▸ **Exercise description**:
Below are the records. Gather each line that holds "verification".

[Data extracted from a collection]
[Start of section]

(* ===== verification/UvmFree.v ===== *)
(** * Freeing page tables

    [freewalk] and [uvmfree] of [kernel/vm.c]: every table page goes back to
    the free list exactly once, and nothing outside the tree is touched. *)

From S2P Require Import Prelude Riscv Mem Cstring State Kalloc PageTable Vm VmSpec Uvm UvmGrow UvmCopy.

Section free.
Context {KI : KernelImage}.

(** No page is mapped below a table of level [lv]. *)
Fixpoint no_leaves (m : mem) (lv : nat) (root : Z) : Prop :=
  match lv with
  | O => forall i, 0 <= i < 512 -> has (load64 m (pte_slot root i)) PTE_V = false
  | S lv' => forall i, 0 <= i < 512 -> has (load64 m (pte_slot root i)) PTE_V = true ->
               no_leaves m lv' (PTE2PA (load64 m (pte_slot root i)))
  end.

Lemma no_leaves_frame m m' lv root :
  Forall (page_eq m m') (pt_pages m lv root) -> no_leaves m lv root -> no_leaves m' lv root.
Proof.
  revert root. induction lv as [|lv IH]; intros root H Hint;
    (assert (page_eq m m' root) as Hroot by (rewrite Forall_forall in H; apply H, pt_pages_root)).
  - intros i Hi. rewrite (pte_slot_page_eq m m') by done. by apply Hint.
  - intros i Hi. rewrite (pte_slot_page_eq m m') by done. intros Hv. apply IH; [|by apply Hint].
    rewrite Forall_forall in *. intros p Hp. apply H. by apply (pt_pages_child m lv root i).
Qed.

(** The address with the given indices. *)
Definition va_of (i2 i1 i0 : Z) : Z := i2 * 2 ^ 30 + i1 * 2 ^ 21 + i0 * 2 ^ 12.

Lemma va_of_PX i2 i1 i0 : 0 <= i2 < 512 -> 0 <= i1 < 512 -> 0 <= i0 < 512 ->
  0 <= va_of i2 i1 i0 < 2 ^ 39 /\ PX 2 (va_of i2 i1 i0) = i2 /\
  PX 1 (va_of i2 i1 i0) = i1 /\ PX 0 (va_of i2 i1 i0) = i0.
Proof.
  intros H2 H1 H0. unfold va_of. rewrite !PX_eq by lia. cbn -[Z.pow]. 
  change (2 ^ (12 + 9 * 2)) with (2 ^ 30). change (2 ^ (12 + 9 * 1)) with (2 ^ 21).
  change (2 ^ (12 + 9 * 0)) with (2 ^ 12). lia.
Qed.

Lemma no_leaves_intro m root :
  (forall va, 0 <= va < 2 ^ 39 -> has (pte_at m 2 root va) PTE_V = false) -> no_leaves m 2 root.
Proof.
  intros H i2 H2 V2 i1 H1 V1 i0 H0.
  destruct (va_of_PX i2 i1 i0 H2 H1 H0) as (Hr & E2 & E1 & E0).
  specialize (H _ Hr). unfold pte_at in H. cbn [pt_walk] in H.
  change (Z.of_nat 2) with 2 in H. change (Z.of_nat 1) with 1 in H.
  by rewrite E2, V2, E1, V1, E0 in H.
Qed.

(** ** freewalk *)

(** The body of the loop of [freewalk], [rec] being the recursive call. *)
Definition fw_entry (rec : Z -> M kstate unit) (root i : Z) : M kstate unit :=
  let! m := mem_get in
  let pte := load64 m (pte_slot root i) in
  if has pte PTE_V && (Z.land pte PTE_RWX =? 0) then
    rec (PTE2PA pte) ;;; mem_mod (fun m => store64 m (pte_slot root i) 0)
  else if has pte PTE_V then panic "freewalk: leaf"
  else ret tt.

Lemma freewalk_O root : freewalk 0 root = (mfor indices (fw_entry (fun _ => hang) root) ;;; kfree root).
Proof. reflexivity. Qed.

Lemma freewalk_S d root : freewalk (S d) root = (mfor indices (fw_entry (freewalk d) root) ;;; kfree root).
Proof. reflexivity. Qed.

(** [freed ps s s' l l']: the pages [ps] have joined the free list. *)
Definition freed (ps : list Z) (s s' : kstate) (l l' : list Z) : Prop :=
  kmem_inv s' l' /\ l' ≡ₚ ps ++ l /\ frame_out ps (k_mem s) (k_mem s').

(** What [freewalk] does to a subtree. *)
Definition frees_tree (lv : nat) (rec : Z -> M kstate unit) : Prop := forall c s l,
  vm_inv s l lv c -> no_leaves (k_mem s) lv c ->
  exists m' f' l', rec c s = Ok tt (vm_upd m' f' s) /\
    freed (pt_pages (k_mem s) lv c) s (vm_upd m' f' s) l l'.

(** The children of the entries [L] of [root], as the loop finds them. *)
Record children_ok (s : kstate) (l : list Z) (lv : nat) (root : Z) (L : list Z) : Prop := {
  ch_held : Lkmem ∉ k_held s;
  ch_kmem : kmem_inv s l;
  ch_root : ram_page root;
  ch_L : NoDup L /\ forall i, i ∈ L -> 0 <= i < 512;
  ch_ok : forall i, i ∈ L -> has (load64 (k_mem s) (pte_slot root i)) PTE_V = true ->
    Z.land (load64 (k_mem s) (pte_slot root i)) PTE_RWX = 0 /\
    tree_ok (k_mem s) lv (PTE2PA (load64 (k_mem s) (pte_slot root i))) /\
    no_leaves (k_mem s) lv (PTE2PA (load64 (k_mem s) (pte_slot root i)));
  ch_nodup : NoDup (root :: flat_map (pt_child (pt_pages (k_mem s) lv) (k_mem s) root) L ++ l)
}.

(** Once the subtree of entry [i] is gone, the rest is as before. *)
Lemma children_ok_step s l lv root i L m1 f1 l1 :
  let m := k_mem s in
  let c := PTE2PA (load64 m (pte_slot root i)) in
  children_ok s l lv root (i :: L) -> has (load64 m (pte_slot root i)) PTE_V = true ->
  freed (pt_pages m lv c) s (vm_upd m1 f1 s) l l1 ->
  let m2 := store64 m1 (pte_slot root i) 0 in
  children_ok (vm_upd m2 f1 s) l1 lv root L /\
  flat_map (pt_child (pt_pages m2 lv) m2 root) L = flat_map (pt_child (pt_pages m lv) m root) L.
Proof.
  intros m c [Hh Hk Rr [HL Hr] Hok Hnd] Hv (Hk1 & Hp1 & Hf1) m2.
  apply NoDup_cons in HL as [HiL HL]. pose proof (Hr i ltac:(apply elem_of_cons; by left)) as Hi.
  cbn [flat_map] in Hnd. unfold pt_child at 1 in Hnd. fold m in Hnd. rewrite Hv in Hnd. fold c in Hnd.
  apply NoDup_cons in Hnd as [Hroot Hnd]. rewrite <- (assoc_L (++)) in Hnd, Hroot.
  pose proof Hnd as (Nc & Ncd & Nr)%NoDup_app. rewrite !elem_of_app in Hroot.
  destruct (Hok i ltac:(apply elem_of_cons; by left) Hv) as (_ & [_ Rc _] & _). fold m c in Rc.
  cbn [vm_upd k_mem set_k_mem] in Hf1. fold m in Hf1.
  pose proof (pte_slot_range root i Hi) as Hs.
  assert (page_eq m m1 root) as Hroot1.
  { apply (frame_out_page (pt_pages m lv c)); [done|done|tauto|done]. }
  assert (forall j, j ∈ L -> load64 m2 (pte_slot root j) = load64 m (pte_slot root j)) as Hslot.
  { intros j Hj. pose proof (Hr j ltac:(apply elem_of_cons; by right)) as Hj'.
    assert (j <> i) by (by intros ->). unfold m2. rewrite load64_store64_out by (unfold pte_slot; lia).
    by apply pte_slot_page_eq. }
  assert (forall j, j ∈ L -> has (load64 m (pte_slot root j)) PTE_V = true ->
    Forall (page_eq m m2) (pt_pages m lv (PTE2PA (load64 m (pte_slot root j))))) as Hsib.
  { intros j Hj Hvj. apply Forall_forall. intros q Hq.
    destruct (Hok j ltac:(apply elem_of_cons; by right) Hvj) as (_ & [_ Rq _] & _).
    fold m in Rq. rewrite Forall_forall in Rq. specialize (Rq q Hq).
    assert (q ∈ flat_map (pt_child (pt_pages m lv) m root) L) as HqL.
    { apply elem_of_flat_map. exists j. split; [done|]. unfold pt_child. by rewrite Hvj. }
    assert (q <> root) as Hne by (intros ->; tauto).
    intros x Hx. unfold m2. rewrite load8_store64_out.
    - apply (frame_out_page (pt_pages m lv c) _ _ q); [done|done| |done|done].
      intros Hqc. apply (Ncd q Hqc), elem_of_app. by left.
    - pose proof (ram_page_disjoint q root Rq Rr Hne). lia. }
  assert (flat_map (pt_child (pt_pages m2 lv) m2 root) L = flat_map (pt_child (pt_pages m lv) m root) L) as Efm.
  { apply flat_map_ext_in. intros j Hj. unfold pt_child. rewrite Hslot by done.
    destruct (has (load64 m (pte_slot root j)) PTE_V) eqn:Hvj; [|done]. by apply pt_frame, Hsib. }
  assert (root ∉ l1) as Hrl1 by (rewrite Hp1, elem_of_app; tauto).
  split; [|done]. split; cbn [vm_upd k_mem set_k_mem]; fold m2.
  - done.
  - apply (kmem_inv_frame (vm_upd m1 f1 s) l1 [root]); [by intros q ->%list_elem_of_singleton|by constructor| |done].
    intros x Hx. specialize (Hx root ltac:(apply elem_of_cons; by left)).
    cbn [vm_upd k_mem set_k_mem]. apply load8_store64_out. lia.
  - done.
  - split; [done|]. intros j Hj. apply Hr. apply elem_of_cons. by right.
  - intros j Hj. rewrite Hslot by done. intros Hvj.
    destruct (Hok j ltac:(apply elem_of_cons; by right) Hvj) as (H1 & H2 & H3).
    split; [done|]. split; [by apply (tree_ok_frame m); [apply Hsib|]|by apply (no_leaves_frame m); [apply Hsib|]].
  - rewrite Efm, Hp1. constructor; [rewrite !elem_of_app; tauto|].
    by rewrite (assoc_L (++)), (Permutation_app_comm (flat_map _ L)), <- (assoc_L (++)).
Qed.

Lemma freewalk_children lv rec root : frees_tree lv rec -> forall L s l,
  children_ok s l lv root L ->
  exists m' f' l', mfor L (fw_entry rec root) s = Ok tt (vm_upd m' f' s) /\
    kmem_inv (vm_upd m' f' s) l' /\
    l' ≡ₚ flat_map (pt_child (pt_pages (k_mem s) lv) (k_mem s) root) L ++ l /\
    frame_out (root :: flat_map (pt_child (pt_pages (k_mem s) lv) (k_mem s) root) L) (k_mem s) m'.
Proof.
  intros Hrec L. induction L as [|i L IH]; intros s l Hch.
  { exists (k_mem s), (k_freelist s), l. rewrite vm_upd_id. split; [done|]. split; [apply Hch|]. done. }
  pose proof Hch as [Hh Hk Rr [HL Hr] Hok Hnd].
  pose proof (Hr i ltac:(apply elem_of_cons; by left)) as Hi.
  destruct (has (load64 (k_mem s) (pte_slot root i)) PTE_V) eqn:Hv.
  - destruct (Hok i ltac:(apply elem_of_cons; by left) Hv) as (Hrwx & Htree & Hno).
    set (c := PTE2PA (load64 (k_mem s) (pte_slot root i))) in *.
    assert (vm_inv s l lv c) as Hvm.
    { split; [done|done|done|]. cbn [flat_map] in Hnd. unfold pt_child at 1 in Hnd. rewrite Hv in Hnd.
      fold c in Hnd. apply NoDup_cons in Hnd as [_ Hnd]. rewrite <- (assoc_L (++)) in Hnd.
      apply NoDup_app in Hnd as (N1 & N2 & N3). apply NoDup_app in N3 as (_ & _ & N3).
      apply NoDup_app. split; [done|]. split; [|done]. intros q Hq Hqc. apply (N2 q Hqc), elem_of_app. by right. }
    destruct (Hrec c s l Hvm Hno) as (m1 & f1 & l1 & Hrun & Hfree).
    destruct (children_ok_step s l lv root i L m1 f1 l1 Hch Hv Hfree) as [Hch2 Efm].
    set (m2 := store64 m1 (pte_slot root i) 0) in *.
    destruct (IH _ _ Hch2) as (m' & f' & l' & Hrun' & Hk' & Hp' & Hf').
    cbn [vm_upd k_mem set_k_mem] in Hp', Hf'. fold m2 in Hp', Hf'. rewrite Efm in Hp', Hf'.
    destruct Hfree as (_ & Hp1 & Hf1). cbn [vm_upd k_mem set_k_mem] in Hf1.
    exists m', f', l'. split; [|split; [done|]].
    + cbn [mfor]. unfold fw_entry at 1. rewrite (bind_ok _ _ s tt (vm_upd m2 f1 s)); [exact Hrun'|].
      rewrite (bind_ok _ _ s (k_mem s) s) by done. rewrite Hv, Hrwx. cbn [andb Z.eqb].
      rewrite (bind_ok _ _ _ _ _ Hrun). done.
    + cbn [flat_map]. unfold pt_child at 1 3. rewrite Hv. fold c. split.
      * rewrite Hp', Hp1. by rewrite !(assoc_L (++)), (Permutation_app_comm (flat_map _ L)).
      * eapply frame_out_trans; [eapply frame_out_mono; [|exact Hf1]; intros q; elems|].
        apply (frame_out_trans _ _ m2).
        -- intros x Hx. specialize (Hx root ltac:(apply elem_of_cons; by left)).
           pose proof (pte_slot_range root i Hi). apply load8_store64_out. lia.
        -- eapply frame_out_mono; [|exact Hf']. intros q. elems.
  - assert (pt_child (pt_pages (k_mem s) lv) (k_mem s) root i = []) as Ei by (unfold pt_child; by rewrite Hv).
    cbn [flat_map] in *. rewrite Ei in *. cbn [app].
    destruct (IH s l) as (m' & f' & l' & Hrun' & H').
    { split; try done.
      - apply NoDup_cons in HL as [_ HL]. split; [done|]. intros j Hj. apply Hr, elem_of_cons. by right.
      - intros j Hj. apply Hok, elem_of_cons. by right. }
    exists m', f', l'. split; [|exact H']. cbn [mfor]. unfold fw_entry at 1.
    rewrite (bind_ok _ _ s tt s); [exact Hrun'|].
    rewrite (bind_ok _ _ s (k_mem s) s) by done. by rewrite Hv.
Qed.

(** Freeing the root once its children are gone. *)
Lemma freewalk_root s l root ps m1 f1 l1 m :
  m = k_mem s -> Lkmem ∉ k_held s -> ram_page root -> root ∉ ps ++ l ->
  kmem_inv (vm_upd m1 f1 s) l1 -> l1 ≡ₚ ps ++ l -> frame_out (root :: ps) m m1 ->
  exists m' f' l', kfree root (vm_upd m1 f1 s) = Ok tt (vm_upd m' f' s) /\
    freed (root :: ps) s (vm_upd m' f' s) l l'.
Proof.
  intros -> Hh Rr Hn Hk Hp Hf. exists (store64 (memset m1 root 1 PGSIZE) root f1), root, (root :: l1).
  split; [exact (kfree_run (vm_upd m1 f1 s) root Hh Rr)|]. split; [|split].
  - apply (kfree_inv (vm_upd m1 f1 s) root l1 Hk Rr). by rewrite Hp.
  - by rewrite Hp.
  - eapply frame_out_trans; [exact Hf|]. eapply frame_out_mono; [|apply kfree_frame]. intros q. elems.
Qed.

Lemma mfor_invalid root : forall L s,
  (forall i, i ∈ L -> has (load64 (k_mem s) (pte_slot root i)) PTE_V = false) ->
  forall rec, mfor L (fw_entry rec root) s = Ok tt s.
Proof.
  induction L as [|i L IH]; intros s H rec; [done|]. cbn [mfor]. rewrite (bind_ok _ _ s tt s).
  - apply IH. intros j Hj. apply H, elem_of_cons. by right.
  - unfold fw_entry. rewrite (bind_ok _ _ s (k_mem s) s) by done.
    by rewrite H by (apply elem_of_cons; by left).
Qed.

Lemma freewalk_run lv : frees_tree lv (freewalk lv).
Proof.
  induction lv as [|lv IH]; intros root s l Hvm Hno; pose proof Hvm as [Hh Hk Ht Hd];
    pose proof (tree_ram _ _ _ Ht) as Rt;
    (assert (ram_page root) as Rr by (rewrite Forall_forall in Rt; apply Rt, pt_pages_root)).
  - rewrite freewalk_O, (bind_ok _ _ s tt s).
    + destruct (freewalk_root s l root [] (k_mem s) (k_freelist s) l (k_mem s)) as (m' & f' & l' & Hrun & H');
        try done; [|by rewrite vm_upd_id|].
      { intros Hin. apply NoDup_app in Hd as (_ & Hd & _). by apply (Hd root Hin), pt_pages_root. }
      rewrite vm_upd_id in Hrun. eauto.
    + apply mfor_invalid. intros i Hi%elem_of_indices. by apply Hno.
  - assert (NoDup (root :: flat_map (pt_child (pt_pages (k_mem s) lv) (k_mem s) root) indices ++ l)) as Hnd.
    { rewrite (Permutation_app_comm l) in Hd. exact Hd. }
    destruct (freewalk_children lv (freewalk lv) root IH indices s l) as (m1 & f1 & l1 & Hrun & Hk1 & Hp1 & Hf1).
    { split; try done.
      - split; [apply indices_nodup|]. intros i. by rewrite elem_of_indices.
      - intros i Hi%elem_of_indices Hv. destruct (tree_int _ _ _ Ht i Hi Hv) as [Hx _].
        split; [done|]. split; [by apply (tree_ok_child _ _ root i)|by apply Hno]. }
    apply NoDup_cons in Hnd as [Hroot _].
    destruct (freewalk_root s l root _ m1 f1 l1 (k_mem s) eq_refl Hh Rr Hroot Hk1 Hp1 Hf1) as (m' & f' & l' & Hrun' & H').
    exists m', f', l'. split; [|exact H']. rewrite freewalk_S, (bind_ok _ _ _ _ _ Hrun). exact Hrun'.
Qed.

(** ** uvmfree *)

Lemma uvmfree_run s l root sz :
  uvm_sz s l root sz -> 0 <= sz <= TRAPFRAME ->
  (forall va, TRAPFRAME <= va < 2 ^ 39 -> has (pte_at (k_mem s) 2 root va) PTE_V = false) ->
  exists m' f' l', uvmfree root sz s = Ok tt (vm_upd m' f' s) /\
    freed (upages (k_mem s) root (seqZ 0 (npg sz))) s (vm_upd m' f' s) l l'.
Proof.
  unfold uvm_sz. intros Hinv Hsz Hhigh. pose proof TRAPFRAME_eq as HT. pose proof UMAX_eq as HU.
  pose proof (npg_max sz Hsz) as Hn.
  assert (seqZ 0 (npg sz) ++ [] = seqZ 0 (npg sz)) as Enil by apply app_nil_r.
  rewrite <- Enil in Hinv.
  destruct (uvmunmap_run s l root 0 (npg sz) [] Hinv) as (m1 & f1 & Hrun & Hinv1 & Hp1 & Hf1 & Ha1); [lia..|].
  set (us := map (upage (k_mem s) root) (seqZ 0 (npg sz))) in *.
  destruct (freewalk_run 2 root (vm_upd m1 f1 s) _ (uvm_vm _ _ _ _ Hinv1)) as (m' & f' & l' & Hrun' & Hk' & Hp' & Hf').
  { apply no_leaves_intro. intros va Hva. cbn [vm_upd k_mem set_k_mem].
    destruct (Z_lt_dec va TRAPFRAME).
    - rewrite (pte_at_page _ _ va (va / 4096 * 4096)) by lia.
      apply (uvm_out _ _ _ _ Hinv1); [lia|apply not_elem_of_nil].
    - rewrite Ha1 by lia. apply Hhigh. lia. }
  cbn [vm_upd k_mem set_k_mem] in Hp', Hf'. rewrite Hp1 in Hp', Hf'.
  exists m', f', l'. split; [|split; [done|]].
  - unfold uvmfree, when. destruct (Z.ltb_spec 0 sz).
    + rewrite npg_round by lia. unfold PGSIZE. rewrite Z.div_mul by lia.
      by rewrite (bind_ok _ _ _ _ _ Hrun).
    + assert (sz = 0) as -> by lia. change (npg 0) with 0 in Hrun.
      rewrite (bind_ok _ _ s tt s) by done.
      assert (vm_upd m1 f1 s = s) as Es; [|by rewrite Es in Hrun'].
      revert Hrun. unfold uvmunmap. cbn. by intros [= ->].
  - unfold upages. fold us. cbn [vm_upd k_mem set_k_mem]. split.
    + rewrite Hp', <- (Permutation_rev us). by rewrite (assoc_L (++)).
    + eapply frame_out_trans; [eapply frame_out_mono; [|exact Hf1]|eapply frame_out_mono; [|exact Hf']];
        intros q; elems.
Qed.

End free.
(* ===== verification/UvmIo.v ===== *)
(** * Copies between the kernel and user memory

    [walkaddr], [copyin], [copyinstr] and [copyout] of [kernel/vm.c]: what they
    read and write in terms of the bytes user code sees ([uread]), where they
    stop, and what they return. *)

From S2P Require Import Prelude Riscv Mem Cstring State Kalloc PageTable Vm VmSpec Uvm UvmGrow.

Section io.
Context {KI : KernelImage}.

(** User code may read [va]. *)
Definition ureadable (m : mem) (root va : Z) : bool :=
  (va <? MAXVA) && has (pte_at m 2 root va) PTE_V && has (pte_at m 2 root va) PTE_U &&
  negb (PTE2PA (pte_at m 2 root va) =? 0).

(** User code may write [va]. *)
Definition uwritable (m : mem) (root va : Z) : bool :=
  (va <? MAXVA) && has (pte_at m 2 root va) PTE_V && has (pte_at m 2 root va) PTE_U &&
  has (pte_at m 2 root va) PTE_W.

Definition ubytes (m : mem) (root va n : Z) : list Z := map (uread m root) (seqZ va n).

Lemma ubytes_length m root va n : length (ubytes m root va n) = Z.to_nat n.
Proof. unfold ubytes. by rewrite length_map, length_seqZ. Qed.

Lemma ubytes_app m root va n k :
  0 <= n -> 0 <= k -> ubytes m root va (n + k) = ubytes m root va n ++ ubytes m root (va + n) k.
Proof. intros Hn Hk. unfold ubytes. by rewrite seqZ_app, map_app by done. Qed.

Lemma ubytes_page m root va n :
  0 <= n -> va mod 4096 + n <= 4096 ->
  load_bytes m (upage m root (va / 4096) + va mod 4096) (Z.to_nat n) = ubytes m root va n.
Proof.
  intros Hn Hfit. unfold ubytes, seqZ, load_bytes. rewrite map_map. apply map_ext_in.
  intros i Hi%in_seq. unfold uread.
  replace ((Z.of_nat i + va) / 4096) with (va / 4096) by lia. f_equal. lia.
Qed.

(** ** walkaddr *)

Lemma walkaddr_run s root va :
  tree_ok (k_mem s) 2 root ->
  walkaddr root va s =
    Ok (if (va <? MAXVA) && has (pte_at (k_mem s) 2 root va) PTE_V && has (pte_at (k_mem s) 2 root va) PTE_U
        then PTE2PA (pte_at (k_mem s) 2 root va) else 0) s.
Proof.
  intros Ht. unfold walkaddr. destruct (Z.leb_spec MAXVA va), (Z.ltb_spec va MAXVA); try lia; [done|].
  rewrite (bind_ok _ _ _ _ _ (walk_noalloc root va s ltac:(lia))). unfold pte_at.
  destruct (pt_walk (k_mem s) 2 root va) as [a|] eqn:Hw; unfold default, id; cbn [from_option]; [|done].
  pose proof (pt_walk_pos _ _ _ _ _ Ht Hw). destruct (Z.eqb_spec a 0); [lia|].
  rewrite (bind_ok _ _ s (k_mem s) s) by done. cbn [andb].
  destruct (has (load64 (k_mem s) a) PTE_V); cbn [negb andb]; [|done].
  by destruct (has (load64 (k_mem s) a) PTE_U).
Qed.

Lemma walkaddr_page s root va :
  tree_ok (k_mem s) 2 root -> 0 <= va < 2 ^ 64 ->
  walkaddr root (PGROUNDDOWN va) s =
    Ok (if ureadable (k_mem s) root va then upage (k_mem s) root (va / 4096) else 0) s.
Proof.
  intros Ht Hva. rewrite walkaddr_run by done. rewrite PGROUNDDOWN_eq by done. f_equal.
  unfold ureadable, upage. rewrite (pte_at_page _ _ va (va / 4096 * 4096)) by lia.
  replace (va / 4096 * 4096 <? MAXVA) with (va <? MAXVA).
  2: { rewrite MAXVA_eq. destruct (Z.ltb_spec va (2 ^ 38)), (Z.ltb_spec (va / 4096 * 4096) (2 ^ 38)); lia. }
  destruct (_ && _ && _); cbn [andb]; [|done].
  destruct (Z.eqb_spec (PTE2PA (pte_at (k_mem s) 2 root (va / 4096 * 4096))) 0); done.
Qed.

Lemma ureadable_page m root va va' :
  va / 4096 = va' / 4096 -> ureadable m root va = ureadable m root va'.
Proof.
  intros E. unfold ureadable. rewrite (pte_at_page _ _ va va') by done.
  replace (va <? MAXVA) with (va' <? MAXVA); [done|]. rewrite MAXVA_eq.
  destruct (Z.ltb_spec va (2 ^ 38)), (Z.ltb_spec va' (2 ^ 38)); lia.
Qed.

Lemma ureadable_pa m root va :
  ureadable m root va = true -> upage m root (va / 4096) <> 0 /\ va < 2 ^ 38.
Proof.
  unfold ureadable. rewrite !andb_true_iff, negb_true_iff, Z.ltb_lt, Z.eqb_neq, MAXVA_eq.
  unfold upage. rewrite (pte_at_page _ _ (va / 4096 * 4096) va) by lia. tauto.
Qed.

Lemma NoDup_map_inj {A B} (f : A -> B) (l : list A) x y :
  NoDup (map f l) -> x ∈ l -> y ∈ l -> f x = f y -> x = y.
Proof.
  induction l as [|z l IH]; cbn; [by intros _ ?%elem_of_nil|].
  intros [Hn Hnd]%NoDup_cons [->|Hx]%elem_of_cons [->|Hy]%elem_of_cons E; [done| | |by apply IH].
  - destruct Hn. rewrite E. apply list_elem_of_fmap. eauto.
  - destruct Hn. rewrite <- E. apply list_elem_of_fmap. eauto.
Qed.

(** ** copyin *)

(** [copyin] reads the longest readable prefix of the range, page by page. *)
Lemma copyin_loop root s : tree_ok (k_mem s) 2 root -> forall k srcva dst len,
  0 <= srcva < 2 ^ 64 -> 0 <= len -> (srcva + len + 4095) / 4096 - srcva / 4096 <= Z.of_nat k ->
  exists r n, mloop (S k) (copyin_body root) (srcva, dst, len) s =
      Ok (r, dst ++ ubytes (k_mem s) root srcva n) s /\ 0 <= n <= len /\
    (forall va, srcva <= va < srcva + n -> ureadable (k_mem s) root va = true) /\
    ((r = 0 /\ n = len) \/ (r = -1 /\ n < len /\ ureadable (k_mem s) root (srcva + n) = false)).
Proof.
  intros Ht k. induction k as [|k IH]; intros srcva dst len Hva Hlen Hk;
    (destruct (decide (len = 0)) as [->|Hne];
     [exists 0, 0; cbn; rewrite app_nil_r; split; [done|]; split; [lia|]; split; [lia|by left]|]); [lia|].
  remember (S k) as k'. cbn [mloop]. subst k'. unfold copyin_body at 1.
  destruct (Z.ltb_spec 0 len); [|lia].
  pose proof (walkaddr_page s root srcva Ht Hva) as Hw.
  destruct (ureadable (k_mem s) root srcva) eqn:Hread.
  2: { exists (-1), 0. split.
       - rewrite bind_assoc, (bind_ok _ _ _ _ _ Hw). cbn. by rewrite app_nil_r.
       - split; [lia|]. split; [lia|]. right. rewrite Z.add_0_r. split; [done|]. split; [lia|done]. }
  destruct (ureadable_pa _ _ _ Hread) as [Hpa Hmax].
  rewrite bind_assoc, (bind_ok _ _ _ _ _ Hw).
  destruct (Z.eqb_spec (upage (k_mem s) root (srcva / 4096)) 0) as [?|_]; [done|].
  rewrite bind_assoc, (bind_ok _ _ s (k_mem s) s) by done. unfold bind at 1, ret at 1.
  rewrite PGROUNDDOWN_eq by done. unfold PGSIZE.
  replace (srcva - srcva / 4096 * 4096) with (srcva mod 4096) by lia.
  set (n := Z.min (4096 - srcva mod 4096) len). assert (0 < n <= len) as Hn by lia.
  assert (forall va, srcva <= va < srcva + n -> ureadable (k_mem s) root va = true) as Hall.
  { intros va Hr. rewrite <- Hread. apply ureadable_page. lia. }
  rewrite ubytes_page by lia. unfold u64. rewrite Z.mod_small by lia.
  destruct (decide (n = len)) as [E|Hnl].
  - exists 0, len. rewrite E in *. rewrite Z.sub_diag. split; [done|]. split; [lia|]. split; [done|by left].
  - destruct (IH (srcva / 4096 * 4096 + 4096) (dst ++ ubytes (k_mem s) root srcva n) (len - n))
      as (r & n' & Hrun & Hn' & Hall' & Hres); [lia..|].
    replace (srcva / 4096 * 4096 + 4096) with (srcva + n) in * by lia.
    exists r, (n + n'). rewrite Hrun, ubytes_app, (assoc_L (++)) by lia. split; [done|]. split; [lia|].
    split; [intros va Hr; destruct (Z_lt_dec va (srcva + n)); [apply Hall|apply Hall']; lia|].
    replace (srcva + (n + n')) with (srcva + n + n') by lia.
    destruct Hres as [[-> ->]|(-> & ? & ?)]; [left|right]; (split; [done|]); [lia|]. split; [lia|done].
Qed.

[End of section]

▸ **Task response**:
(* ===== verification/UvmFree.v ===== *)
(* ===== verification/UvmIo.v ===== *)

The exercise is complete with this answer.